Your objective:
Only the lines from the beginning of the data below through the line containing "Fixpoint lstrip_by (s" belong in the response, each copied exactly.
Source material Start Marker
(** * Attendance report generator: a shallow embedding of [streamlit_app.py]

    The development follows the source file top to bottom: the Python
    primitives the program relies on ([str.strip], [str.split], [int],
    integer formatting, binary64 arithmetic), then [clean_report_data],
    [calculate_hours], [calculate_total_minutes], [calculate_extra_minutes],
    the embedded employee directory, and the row loop with the final sort.

    Scope of the model.  Strings are ASCII ([string] of the Standard
    Library): [Py.strip] and [Py.int] know the ASCII white space and digits
    only, where Python also knows the Unicode ones, so statements that
    depend on them are made of ASCII text.  A cell of a data frame is either
    a [str] or the missing value NaN, which is what [pd.read_csv] yields in
    a column of text; an uploaded frame records, for the two columns read
    through the [.str] accessor, whether they are such columns.  Floats are
    IEEE binary64 values, computed with the Standard Library's [SpecFloat]. *)

From Stdlib Require Import ZArith Lia List String Ascii Bool SpecFloat DecimalString.
From stdpp Require Import base option list strings gmap sorting.

Local Open Scope string_scope.
Local Open Scope Z_scope.

(** ** Python string primitives *)
Module Py.

(** [str.isspace] on ASCII: TAB, LF, VT, FF, CR, FS, GS, RS, US and space. *)
Definition isspace (c : ascii) : bool :=
  let n := N_of_ascii c in
  ((9 <=? n) && (n <=? 13) || (28 <=? n) && (n <=? 32))%N.

(** The white space [int] skips around a literal (C's [isspace]): TAB, LF,
    VT, FF, CR and space, but not the four separators FS to US. *)
Definition c_isspace (c : ascii) : bool :=
  let n := N_of_ascii c in
  ((9 <=? n) && (n <=? 13) || (n =? 32))%N.

Section Strip.
Variable space : ascii -> bool.

Fixpoint lstrip_by (s : string) : string :=
  match s with
  | String c s' => if space c then lstrip_by s' else s
  | EmptyString => EmptyString
  end.
Lemma relations_row (rel : list (list Z)) (i : Z) :
  relations_ok rel = true -> in_grid i ->
  firstn 20 (nth (Z.to_nat i) rel []) = nth (Z.to_nat i) rel []
  /\ (forall j, In j (nth (Z.to_nat i) rel []) <-> in_grid j /\ peer i j = true).
Proof.
  intros Hrel Hi; unfold relations_ok in Hrel.
  apply andb_prop in Hrel; destruct Hrel as (_ & Hrows).
  pose proof (forallb_range _ _ Hrows i Hi) as H.
  unfold row_ok in H; rewrite !andb_true_iff in H.
  destruct H as ((L & A) & B); apply Nat.eqb_eq in L.
  split; [rewrite <- L; apply firstn_all|].
  intros j; split.
  - intros Hin; rewrite forallb_forall in A; specialize (A j Hin).
    rewrite !andb_true_iff in A; destruct A as ((A1 & A2) & A3).
    unfold in_grid; split; [lia|exact A3].
  - intros (Hj & Hp); pose proof (forallb_range _ _ B j Hj) as H.
    simpl in H; rewrite Hp in H; simpl in H.
    apply existsb_exists in H; destruct H as (x & Hx & Ex).
    apply Z.eqb_eq in Ex; subst x; exact Hx.
Qed.

Lemma relations_ok_table : relations_ok SuDoKu__relations = true.
Proof. vm_compute; reflexivity. Qed.

(** ** The count of filled cells *)

Lemma filled_upd (l : list Z) (k : nat) (d : Z) :
  (k < length l)%nat -> nth k l 0 = 0 -> d <> 0 ->
  length (filter (fun x => negb (x =? 0)) (upd l k d))
  = S (length (filter (fun x => negb (x =? 0)) l)).
Proof.
  revert k; induction l as [|h t IH]; intros [|k] Hk H0 Hd; simpl in *; try lia.
  - subst h; simpl. destruct (Z.eqb_spec d 0); [contradiction|reflexivity].
  - destruct (negb (h =? 0)); simpl; rewrite IH; auto; lia.
Qed.

Lemma filled_put (l : list Z) (i d : Z) :
  0 <= i < Z.of_nat (length l) -> get l i = 0 -> d <> 0 ->
  filled (put l i d) = filled l + 1.
Proof.
  unfold filled, get, put; intros Hi H0 Hd.
  destruct (Z.ltb_spec i 0); [lia|].
  rewrite filled_upd; auto; lia.
Qed.

Lemma filled_le (l : list Z) : 0 <= filled l <= Z.of_nat (length l).
Proof.
  unfold filled; pose proof (filter_length_le (fun x => negb (x =? 0)) l); lia.
Qed.

Lemma filled_all (l : list Z) :
  filled l = Z.of_nat (length l) -> forall x, In x l -> x <> 0.
Proof.
  unfold filled; induction l as [|h t IH]; intros H x Hx; [destruct Hx|].
  simpl in H; pose proof (filter_length_le (fun x => negb (x =? 0)) t) as L.
  destruct (Z.eqb_spec h 0) as [->|Hh]; simpl in H; [lia|].
  destruct Hx as [<-|Hx]; auto.
  apply IH; auto; lia.
Qed.

(** ** Marking a cell *)

Lemma mark_fuel_S (rel : list (list Z)) (f : nat) (s : SuDoKu) (i d : Z) :
  mark_fuel rel (S f) s i d =
  if get (v s) i =? d then Some (0, s, [])
  else if negb (bit_of (get (p s) i) d) then Some (-2, leaf_minus s, [])
  else
    let '(r, s1) :=
      eliminate_peers (assign s i d) (firstn 20 (nth (Z.to_nat i) rel [])) d in
    if r <? 0 then Some (r, s1, []) else drain_fuel rel f s1.
Proof. reflexivity. Qed.

Lemma drain_fuel_S (rel : list (list Z)) (f : nat) (s : SuDoKu) :
  drain_fuel rel (S f) s =
  if q_o s <? q_i s then
    let i := get (q s) (q_o s) in
    let s1 := set_q_o s (q_o s + 1) in
    let d := ffs (get (p s1) i) mod 256 in
    match mark_fuel rel f s1 i d with
    | None => None
    | Some (r, s2, tr) =>
        if r <? 0 then Some (r, s2, (i, get (p s1) i) :: tr)
        else
          match drain_fuel rel f s2 with
          | None => None
          | Some (r', s3, tr') => Some (r', s3, (i, get (p s1) i) :: tr ++ tr')
          end
    end
  else Some (0, s, []).
Proof. reflexivity. Qed.

Lemma mark_traced_eq (rel : list (list Z)) (s : SuDoKu) (i d : Z) :
  mark_traced rel s i d = mark_fuel rel mark_depth s i d.
Proof. reflexivity. Qed.

Lemma mark_eq (rel : list (list Z)) (s : SuDoKu) (i d : Z) :
  SuDoKu__mark rel s i d =
  match mark_fuel rel mark_depth s i d with
  | None => None
  | Some (r, s', _) => Some (r, s')
  end.
Proof. reflexivity. Qed.

Lemma leaf_minus_consistent (s : SuDoKu) :
  consistent s -> consistent (leaf_minus s) /\ extends s (leaf_minus s).
Proof.
  intros H; unfold leaf_minus; destruct (e s) eqn:He.
  - split; [exact H|].
    unfold extends; simpl; repeat (split; [auto; lia|]); auto.
  - split; [exact H|apply extends_refl].
Qed.

Lemma assign_keeps (s : SuDoKu) (i d : Z) :
  consistent s -> in_grid i -> 0 <= d <= 19 ->
  bit_of (get (p s) i) d = true ->
  consistent (assign s i d) /\ extends s (assign s i d)
  /\ get (v s) i = 0 /\ 1 <= d <= 9 /\ get (v (assign s i d)) i = d.
Proof.
  intros ((Lv & Lp & Lc & Lq) & Hcnt & (Q1 & Q2 & Q3 & Q4) & Hfill) Hi Hd Hb.
  destruct (Hcnt i Hi) as (Hm & Hci & Hvi & Hvp).
  destruct (mask_flip _ _ Hm Hd Hb) as (_ & _ & Hd').
  assert (Hv0 : get (v s) i = 0).
  { destruct (Z.eq_dec (get (v s) i) 0) as [|Hnz]; auto.
    rewrite (Hvp Hnz), bit_of_zero in Hb; discriminate. }
  assert (Li : 0 <= i < 81) by exact Hi.
  assert (Hcounted : counted (assign s i d)).
  { intros j Hj; simpl; rewrite !get_put by lia.
    destruct (Z.eqb_spec j i) as [->|Hne]; [|apply Hcnt, Hj].
    repeat split; try reflexivity; lia. }
  assert (Hqueued : queued (assign s i d)).
  { unfold queued; simpl; repeat (split; [assumption|]).
    intros k Hk; destruct (Q4 k Hk) as (G1 & G2); split; [exact G1|].
    rewrite get_put by lia; destruct (Z.eqb_spec (get (q s) k) i); lia. }
  split; [|split; [|repeat split; auto; try lia]].
  - unfold consistent, shaped; simpl; rewrite !length_put.
    split; [tauto|]; split; [exact Hcounted|]; split; [exact Hqueued|].
    rewrite filled_put; lia.
  - unfold extends; simpl; repeat (split; [auto; lia|]); split.
    + intros j Hj Hnz; apply get_put_neq; congruence.
    + intros j d' Hj; rewrite get_put by lia.
      destruct (Z.eqb_spec j i); auto; rewrite bit_of_zero; discriminate.
  - simpl; apply get_put_eq; lia.
Qed.

Lemma set_q_o_keeps (s : SuDoKu) :
  consistent s -> q_o s < q_i s ->
  consistent (set_q_o s (q_o s + 1)) /\ extends s (set_q_o s (q_o s + 1))
  /\ in_grid (get (q s) (q_o s)).
Proof.
  intros (Hs & Hcnt & (Q1 & Q2 & Q3 & Q4) & Hfill) Hlt.
  split; [|split].
  - unfold consistent, queued; simpl.
    split; [exact Hs|]; split; [exact Hcnt|]; split; [|exact Hfill].
    split; [lia|]; split; [lia|]; split; assumption.
  - unfold extends; simpl; repeat (split; [auto; lia|]); auto.
  - apply Q4; lia.
Qed.

Section Propagation.

Variable rel : list (list Z).
Hypothesis Hrel : relations_ok rel = true.

Lemma mark_drain_keeps (f : nat) :
  (forall s i d r s' tr,
      consistent s -> in_grid i -> 0 <= d <= 9 ->
      mark_fuel rel f s i d = Some (r, s', tr) ->
      consistent s' /\ extends s s' /\ (r = 0 \/ r = -2)
      /\ (r = 0 -> d <> 0 -> get (v s') i = d)
      /\ (r = 0 -> q_o s = q_i s -> q_o s' = q_i s')
      /\ (get (v s) i <> d -> bit_of (get (p s) i) d = true ->
          n s < n s' /\ get (v s') i = d))
  /\ (forall s r s' tr,
      consistent s -> drain_fuel rel f s = Some (r, s', tr) ->
      consistent s' /\ extends s s' /\ (r = 0 \/ r = -2)
      /\ (r = 0 -> q_o s' = q_i s')).
Proof.
  induction f as [|f [IHm IHd]]; [split; intros; discriminate|].
  split.
  - intros s i d r s' tr Hcons Hi Hd E.
    rewrite mark_fuel_S in E.
    destruct (Z.eqb_spec (get (v s) i) d) as [Hv|Hv].
    { inversion E; subst; clear E.
      split; [exact Hcons|]; split; [apply extends_refl|].
      repeat (split; [auto|]); intros; contradiction. }
    destruct (bit_of (get (p s) i) d) eqn:Hb; cbn [negb] in E.
    2:{ inversion E; subst; clear E.
        destruct (leaf_minus_consistent s Hcons) as (A & B).
        split; [exact A|]; split; [exact B|].
        split; [auto|]; split; [intros; lia|]; split; [intros; lia|].
        intros; discriminate. }
    destruct (assign_keeps s i d Hcons Hi ltac:(lia) Hb)
      as (C1 & X1 & V0 & Hd' & Vi).
    destruct (relations_row rel i Hrel Hi) as (Hrow & Hpeers).
    rewrite Hrow in E.
    destruct (eliminate_peers (assign s i d) (nth (Z.to_nat i) rel []) d)
      as [r1 s1] eqn:E1.
    assert (Hjs : Forall in_grid (nth (Z.to_nat i) rel [])).
    { apply Forall_forall; intros j Hj; apply Hpeers in Hj; tauto. }
    destruct (eliminate_peers_keeps _ d ltac:(lia) Hjs _ _ _ C1 E1)
      as (C2 & X2 & R2 & V2 & Q2 & _ & _).
    assert (X12 := extends_trans _ _ _ X1 X2).
    assert (Vi2 : get (v s1) i = d) by (rewrite V2; exact Vi).
    assert (N2 : n s + 1 <= n s1).
    { destruct X2 as (_ & _ & N & _).
      change (n (assign s i d)) with (n s + 1) in N; exact N. }
    destruct (Z.ltb_spec r1 0) as [Hneg|Hpos].
    { injection E as <- <- <-.
      repeat (split; [assumption|]).
      split; [intros; lia|]; split; [intros; lia|].
      intros _ _; split; [lia|exact Vi2]. }
    destruct (IHd s1 r s' tr C2 E) as (C3 & X3 & R3 & Q3).
    assert (Vi3 : get (v s') i = d).
    { destruct X3 as (_ & _ & _ & _ & Keep & _); rewrite Keep; auto; lia. }
    split; [exact C3|]; split; [exact (extends_trans _ _ _ X12 X3)|].
    split; [exact R3|]; split; [|split; [auto|]].
    + intros _ _; exact Vi3.
    + intros _ _; split; [|exact Vi3].
      destruct X3 as (_ & _ & N & _); lia.
  - intros s r s' tr Hcons E.
    rewrite drain_fuel_S in E.
    destruct (Z.ltb_spec (q_o s) (q_i s)) as [Hlt|Hge].
    2:{ inversion E; subst; clear E.
        split; [exact Hcons|]; split; [apply extends_refl|]; split; [auto|].
        intros _; destruct Hcons as (_ & _ & (Q1 & _) & _); lia. }
    destruct (set_q_o_keeps s Hcons Hlt) as (C1 & X1 & Hx).
    cbv zeta in E.
    set (x := get (q s) (q_o s)) in *.
    set (s1 := set_q_o s (q_o s + 1)) in *.
    assert (Hd : 0 <= ffs (get (p s1) x) mod 256 <= 9).
    { destruct C1 as (_ & Hcnt & _); destruct (Hcnt x Hx) as (Hm & _).
      destruct (mask_facts _ Hm) as (_ & _ & F & _).
      rewrite Z.mod_small; lia. }
    destruct (mark_fuel rel f s1 x (ffs (get (p s1) x) mod 256))
      as [[[r1 s2] tr1]|] eqn:E1; [|discriminate].
    destruct (IHm _ _ _ _ _ _ C1 Hx Hd E1) as (C2 & X2 & R2 & _).
    assert (X12 := extends_trans _ _ _ X1 X2).
    destruct (Z.ltb_spec r1 0) as [Hneg|Hpos].
    { inversion E; subst; clear E.
      repeat (split; [assumption|]); intros; lia. }
    destruct (drain_fuel rel f s2) as [[[r2 s3] tr2]|] eqn:E2; [|discriminate].
    inversion E; subst; clear E.
    destruct (IHd _ _ _ _ C2 E2) as (C3 & X3 & R3 & Q3).
    split; [exact C3|]; split; [exact (extends_trans _ _ _ X12 X3)|]; auto.
Qed.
Source material End Marker
Expected answer:
(** * Attendance report generator: a shallow embedding of [streamlit_app.py]

    The development follows the source file top to bottom: the Python
    primitives the program relies on ([str.strip], [str.split], [int],
    integer formatting, binary64 arithmetic), then [clean_report_data],
    [calculate_hours], [calculate_total_minutes], [calculate_extra_minutes],
    the embedded employee directory, and the row loop with the final sort.

    Scope of the model.  Strings are ASCII ([string] of the Standard
    Library): [Py.strip] and [Py.int] know the ASCII white space and digits
    only, where Python also knows the Unicode ones, so statements that
    depend on them are made of ASCII text.  A cell of a data frame is either
    a [str] or the missing value NaN, which is what [pd.read_csv] yields in
    a column of text; an uploaded frame records, for the two columns read
    through the [.str] accessor, whether they are such columns.  Floats are
    IEEE binary64 values, computed with the Standard Library's [SpecFloat]. *)

From Stdlib Require Import ZArith Lia List String Ascii Bool SpecFloat DecimalString.
From stdpp Require Import base option list strings gmap sorting.

Local Open Scope string_scope.
Local Open Scope Z_scope.

(** ** Python string primitives *)
Module Py.

(** [str.isspace] on ASCII: TAB, LF, VT, FF, CR, FS, GS, RS, US and space. *)
Definition isspace (c : ascii) : bool :=
  let n := N_of_ascii c in
  ((9 <=? n) && (n <=? 13) || (28 <=? n) && (n <=? 32))%N.

(** The white space [int] skips around a literal (C's [isspace]): TAB, LF,
    VT, FF, CR and space, but not the four separators FS to US. *)
Definition c_isspace (c : ascii) : bool :=
  let n := N_of_ascii c in
  ((9 <=? n) && (n <=? 13) || (n =? 32))%N.

Section Strip.
Variable space : ascii -> bool.

Fixpoint lstrip_by (s : string) : string :=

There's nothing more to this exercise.